People bring their genes to environments, and these genes influence the kinds of environments they experience.

This is not a comfortable thesis. Especially not if you’re a policy wonk whose job is to commission more youth centres. But it is a coherent one. Poverty, in Walsh’s world, is not a mere economic state; it is a biological environment that reshapes the developing brain. Lead exposure, bad food, maternal smoking, stress hormones—all of these become part of a feedback loop that entrenches antisocial tendencies. If you’re born into a mess, and wired to respond to it with more mess, the outcome is not surprising.

In a welcome section, Walsh turns his attention to white-collar criminals—those parasites in business suits who commit fraud instead of burglary. Surprise: they’re not morally different. They’re just better at hiding it.

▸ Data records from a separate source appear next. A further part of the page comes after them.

(** Decoding a response, from its bytes. *)
Lemma decode_response {T : Type} `{SerdeLaws T} v d s t c0 c1 cmd body w (resp : T) rest :
  is_bytes (v :: d :: s :: t :: c0 :: c1 :: cmd :: body) ->
  has_type (ser_type_of T) w -> of_value w = Some resp ->
  c0 :: c1 :: cmd :: body = flatten w ++ rest ->
  exists p, ControlPayload.try_to_response (try_from_bytes (T:=T))
    (v :: d :: s :: t :: c0 :: c1 :: cmd :: body) = Ok (p, resp) /\
    ControlPayload.hdr p = TransportHeader.mk [v] d s [t].
Proof.
  intros Hbs Hw Hr Hf. unfold ControlPayload.try_to_response.
  rewrite parse_payload_bytes by done. cbn [context map_err mbind outcome_bind].
  cbn [ControlPayload.payload ControlPayload.new]. rewrite (try_from_value w resp rest) by done.
  by eexists.
Qed.

(** An endpoint that answers with [handle_request], in the context [d].
    [code] is what follows a packet on the wire. *)
Definition peer (d : MctpEndpointContext.t) (code : bytes -> bytes) : env :=
  mk_env (fun _ c => c)
    (fun _ buf c => (c, match (handle_request d (buf ++ code buf)).2 with
                        | Ok rsp => Replied (inl (rsp ++ code rsp))
                        | _ => Closed
                        end))
    (fun _ c => c).

Section peer.
Context (c d : MctpEndpointContext.t) (code : bytes -> bytes) (Hc : valid c).
Context (Hcode : forall packet, is_bytes (code packet)).

(** The peer's reply to a request under the bus owner's headers. *)
Lemma peer_handles dst cmd body rest d' :
  u8 dst -> u8 cmd -> is_bytes body -> is_bytes rest ->
  (forall s t c1 tail, HandlerSpec.handle d (1 :: dst :: s :: t :: 0 :: c1 :: cmd :: body ++ tail) =
    (d', Ok (HandlerSpec.reply_headers dst s t 0 c1 cmd ++ rest))) ->
  exists s t c1 tail,
    handle_request d ((request_headers c dst cmd ++ body) ++ code (request_headers c dst cmd ++ body)) =
      (d', Ok (HandlerSpec.reply_headers dst s t 0 c1 cmd ++ rest)) /\
    tail = code (HandlerSpec.reply_headers dst s t 0 c1 cmd ++ rest) /\
    is_bytes ((HandlerSpec.reply_headers dst s t 0 c1 cmd ++ rest) ++ tail).
Proof.
  intros Hdst Hcmd Hbody Hrest Hh.
  pose proof (request_headers_bytes c dst cmd Hc Hdst Hcmd) as Hb.
  do 4 eexists. split_and!; [|reflexivity|].
  - rewrite handle_request_handle by (by repeat apply is_bytes_app).
    rewrite <- (assoc_L (++)). apply Hh.
  - apply is_bytes_app; [|apply Hcode].
    unfold request_headers in Hb. repeat (apply Forall_cons in Hb as [? Hb]).
    apply reply_headers_bytes; [solve_bytes|done].
Qed.

Lemma peer_get_eid dst tr n :
  u8 dst ->
  exists h, run (peer d code) (send_get_eid_request dst) (mk_sys c tr n) =
    (mk_sys (after_request c) (tr ++ [request_headers c dst 2]) (2 + n),
     Ok (GetEid.Response.mk h 0 0 [0] 0)).
Proof.
  intros Hdst. unfold send_get_eid_request.
  rewrite (run_request _ _ _ _ (after_request c) (request_headers c dst 2)) by by apply get_eid_request_bytes.
  cbn [exchange_with peer].
  destruct (peer_handles dst 2 [] [0; 0; 0; 0] d) as (s & t & c1 & tail & Hh & Htl & Hb);
    [done|solve_range|done|auto with mctp| |].
  { intros s t c1 tail. cbn [HandlerSpec.handle]. by rewrite (from_u8_of CommandCode.GetEndpointID 2). }
  rewrite app_nil_r in Hh. rewrite Hh. cbn [snd]. rewrite <- Htl. clear Htl.
  unfold HandlerSpec.reply_headers in Hb |- *. cbn [app] in Hb |- *.
  pose proof Hb as Hb'. repeat (apply Forall_cons in Hb' as [? Hb']).
  set (c2 := c1 mod 128) in *. cbn [decode_reply].
  destruct (decode_response (T:=GetEid.Response.t) _ _ _ _ _ _ _ _
    (SStruct [SStruct [STuple [SU8 0; SU8 c2]; SU8 2]; SU8 0; SU8 0; STuple [SU8 0]; SU8 0])
    (GetEid.Response.mk (ControlMsgHeader.mk [0; c2] (from_u8 2)) 0 0 [0] 0) tail Hb)
    as (p & -> & _); [solve_typed|done|done|].
  by eexists.
Qed.

Lemma peer_set_eid tr n eid :
  u8 eid ->
  let assign := request_headers c 0 1 ++ [0; eid] in
  (exists h, run (peer d code) (send_set_eid_request eid) (mk_sys c tr n) =
    (mk_sys (after_request c) (tr ++ [assign]) (2 + n), Ok (SetEid.Response.mk h 0 [0] eid 0))) /\
  (handle_request d (assign ++ code assign)).1 = store_assigned_eid d eid.
Proof.
  intros He assign. assert (u8 0) as Hz by solve_range.
  destruct (peer_handles 0 1 [0; eid] [0; 0; eid; 0] (store_assigned_eid d eid))
    as (s & t & c1 & tail & Hh & Htl & Hb); [done|solve_range|auto with mctp|auto with mctp| |].
  { intros s t c1 tail. cbn [HandlerSpec.handle app]. by rewrite (from_u8_of CommandCode.SetEndpointID 1). }
  fold assign in Hh. split; [|by rewrite Hh].
  unfold send_set_eid_request.
  rewrite (run_request _ _ _ _ (after_request c) assign) by by apply set_eid_request_bytes.
  cbn [exchange_with peer].
  rewrite Hh. cbn [snd]. rewrite <- Htl. clear Htl.
  unfold HandlerSpec.reply_headers in Hb |- *. cbn [app] in Hb |- *.
  pose proof Hb as Hb'. repeat (apply Forall_cons in Hb' as [? Hb']).
  set (c2 := c1 mod 128) in *. cbn [decode_reply].
  destruct (decode_response (T:=SetEid.Response.t) _ _ _ _ _ _ _ _
    (SStruct [SStruct [STuple [SU8 0; SU8 c2]; SU8 1]; SU8 0; STuple [SU8 0]; SU8 eid; SU8 0])
    (SetEid.Response.mk (ControlMsgHeader.mk [0; c2] (from_u8 1)) 0 [0] eid 0) tail Hb)
    as (p & -> & _); [solve_typed|done|done|].
  by eexists.
Qed.

End peer.

(** The assignment the peer accepts; the next EID is computed first. *)
Lemma peer_assign checks c d code endpoint next next' tr n :
  valid c -> (forall packet, is_bytes (code packet)) -> u8 next ->
  arith (E:=AnyError) checks 8 (next + 1) = Ok next' ->
  run (peer d code) (assign_eid checks endpoint next) (mk_sys c tr n) =
    (mk_sys (after_request c) (tr ++ [request_headers c 0 1 ++ [0; next]]) (2 + n),
     Ok (set_allocation_status endpoint SetEid.EidAllocationStatus.NoPoolSupport, next')).
Proof.
  intros Hc Hcode Hu Hnext.
  destruct (peer_set_eid c d code Hc Hcode tr n next Hu) as [(h & Hset) _].
  unfold assign_eid. rewrite Hnext, run_bind. cbn [lift run try_with].
  rewrite run_bind. unfold with_context. rewrite run_on_outcome, Hset. cbn [context map_err try_with].
  rewrite run_bind, is_success_zero by done. cbn [lift run try_with].
  unfold SetEid.Response.eid_allocation_status, SetEid.Response.raw_eid_allocation_status,
    SetEid.Response.eid_assignment_status, SetEid.Response.getter.
  rewrite !(get_field_zero 1) by first [done | solve_in_field].
  rewrite (from_u8_of SetEid.EidAllocationStatus.NoPoolSupport 0) by done. cbn [Z.eqb negb].
  unfold reserve_pool. cbn [set_allocation_status EndpointContext.eid_allocation_status].
  by rewrite (bool_decide_false (SetEid.EidAllocationStatus.NoPoolSupport = _)), andb_false_r.
Qed.

(** A round of discovery asks, and goes on with the assignment. *)
Lemma peer_discover_assign checks c d code next tr n :
  valid c -> (forall packet, is_bytes (code packet)) ->
  exists endpoint, EndpointContext.min_dynamic_eid endpoint = EndpointContext.max_dynamic_eid endpoint /\
    run (peer d code) (discover checks next) (mk_sys c tr n) =
      let '(s, o) := run (peer d code) (assign_eid checks endpoint next)
        (mk_sys (after_request c) (tr ++ [request_headers c 0 2]) (2 + n)) in
      run (peer d code) (try_with (fun r => _ ← allocate_pool r.1; mret r.2) o) s.
Proof.
  intros Hc Hcode. destruct (peer_get_eid c d code Hc Hcode 0 tr n) as (h & Hget); [solve_range|].
  exists (discovered (GetEid.Response.mk h 0 0 [0] 0)). split; [done|].
  unfold discover, with_context. rewrite run_bind, run_on_outcome, Hget.
  cbn [context map_err try_with]. rewrite run_bind, is_success_zero by done.
  cbn [context map_err lift run try_with].
  assert (EndpointContext.eid_type (discovered (GetEid.Response.mk h 0 0 [0] 0)) =
    GetEid.EidType.Dynamic) as ->.
  { unfold discovered. cbn [EndpointContext.eid_type]. unfold GetEid.Response.eid_type, GetEid.Response.getter.
    rewrite (get_field_zero 1) by first [done | solve_in_field]. by apply from_u8_of. }
  by rewrite bool_decide_true, run_bind.
Qed.

Lemma peer_discover_next checks c d code next next' tr n :
  valid c -> (forall packet, is_bytes (code packet)) -> u8 next ->
  arith (E:=AnyError) checks 8 (next + 1) = Ok next' ->
  run (peer d code) (discover checks next) (mk_sys c tr n) =
    (mk_sys (after_request (after_request c))
       (tr ++ [request_headers c 0 2; request_headers (after_request c) 0 1 ++ [0; next]]) (4 + n), Ok next').
Proof.
  intros Hc Hcode Hu Hnext. pose proof (after_request_valid c Hc) as Hc'.
  destruct (peer_discover_assign checks c d code next tr n Hc Hcode) as (endpoint & Hends & ->).
  rewrite (peer_assign checks (after_request c) d code endpoint next next') by done.
  cbn [try_with fst snd]. unfold allocate_pool. cbn. rewrite Hends, Z.eqb_refl. cbn.
  by rewrite <- (assoc_L (++)).
Qed.

(** When the EIDs overflow, the round ends after its question. *)
Lemma peer_discover_panic checks c d code next tr n w :
  valid c -> (forall packet, is_bytes (code packet)) ->
  arith (E:=AnyError) checks 8 (next + 1) = Panic w ->
  run (peer d code) (discover checks next) (mk_sys c tr n) =
    (mk_sys (after_request c) (tr ++ [request_headers c 0 2]) (2 + n), Panic w).
Proof.
  intros Hc Hcode Hnext.
  destruct (peer_discover_assign checks c d code next tr n Hc Hcode) as (endpoint & _ & ->).
  unfold assign_eid. by rewrite Hnext, run_bind.
Qed.

Lemma peer_discover checks c d code next tr n :
  valid c -> (forall packet, is_bytes (code packet)) -> 0 <= next < 255 ->
  let ask := request_headers c 0 2 in
  let assign := request_headers (after_request c) 0 1 ++ [0; next] in
  run (peer d code) (discover checks next) (mk_sys c tr n) =
    (mk_sys (after_request (after_request c)) (tr ++ [ask; assign]) (4 + n), Ok (next + 1)) /\
  (handle_request d (assign ++ code assign)).1 = store_assigned_eid d next.
Proof.
  intros Hc Hcode Hn ask assign. assert (u8 next) as Hu by (unfold uint; lia).
  pose proof (after_request_valid c Hc) as Hc'.
  destruct (peer_set_eid (after_request c) d code Hc' Hcode (tr ++ [ask]) n next Hu) as [_ Hd].
  split; [|done]. apply peer_discover_next; [done|done|done|]. apply arith_Ok. unfold uint. lia.
Qed.

(** ** Round after round *)

Lemma run_clock {A} e (p : prog A) s : (clock s <= clock (run e p s).1)%nat.
Proof.
  revert s. induction p as [o|f k IH|buf k IH|p IH]; intros s; cbn [run]; [done| | |].
  - etrans; [|apply IH]. cbn. lia.
  - destruct (exchange_with _ _ _ _). etrans; [|apply IH]. cbn. lia.
  - etrans; [|apply IH]. cbn. lia.
Qed.

(** A run depends on its environment at its own stops only. *)
Lemma run_agrees {A} e e' (p : prog A) s :
  (forall m, (clock s <= m < clock (run e' p s).1)%nat ->
    (forall c, interfere e m c = interfere e' m c) /\
    (forall buf c, exchange_with e m buf c = exchange_with e' m buf c) /\
    (forall c, sleep e m c = sleep e' m c)) ->
  run e p s = run e' p s.
Proof.
  revert s. induction p as [o|f k IH|buf k IH|p IH]; intros s Hag; cbn [run] in *; [done| | |].
  - destruct (Hag (clock s)) as (-> & _); [split; [done|eapply Nat.lt_le_trans; [|apply run_clock]; cbn; lia]|].
    apply IH. cbn [clock]. intros m Hm. apply Hag. lia.
  - destruct (exchange_with e' (clock s) buf (Bus.ctx s)) as [c x] eqn:Hx.
    destruct (Hag (clock s)) as (_ & -> & _); [split; [done|eapply Nat.lt_le_trans; [|apply run_clock]; cbn; lia]|].
    rewrite Hx. apply IH. cbn [clock]. intros m Hm. apply Hag. lia.
  - destruct (Hag (clock s)) as (_ & _ & ->); [split; [done|eapply Nat.lt_le_trans; [|apply run_clock]; cbn; lia]|].
    apply IH. cbn [clock]. intros m Hm. apply Hag. lia.
Qed.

Chronic white-collar criminals… possess many of the same traits as street criminals—impulsivity, low self-control, risk-seeking, and low empathy.

Indeed, the primary difference is opportunity. If you grow up in a council estate, you smash a window and steal trainers. If you grow up in Kensington, you embezzle seven figures and call it investment banking. Either way, you’re a selfish bastard. But only one version ends up with a statue or a column in the FT.

Walsh’s application of the Five Factor Model makes this clear. Criminals tend to score low on agreeableness and conscientiousness—traits that also define the modern CEO. The difference is surveillance and vocabulary.

Social Class and Crime is not a comforting book. It will not win any prizes from the Royal Society for Kindness. But it is honest. It treats crime as something real and persistent—and it refuses to explain it away with sentimental theories about injustice. If you want to know why some people mug pensioners while others start hedge funds, read this book. It will not make you optimistic, but it will make you informed.

In a world built to flatter dysfunction and punish competence, Walsh offers an answer we are not meant to hear: criminals are not broken. In many environments, they are winning.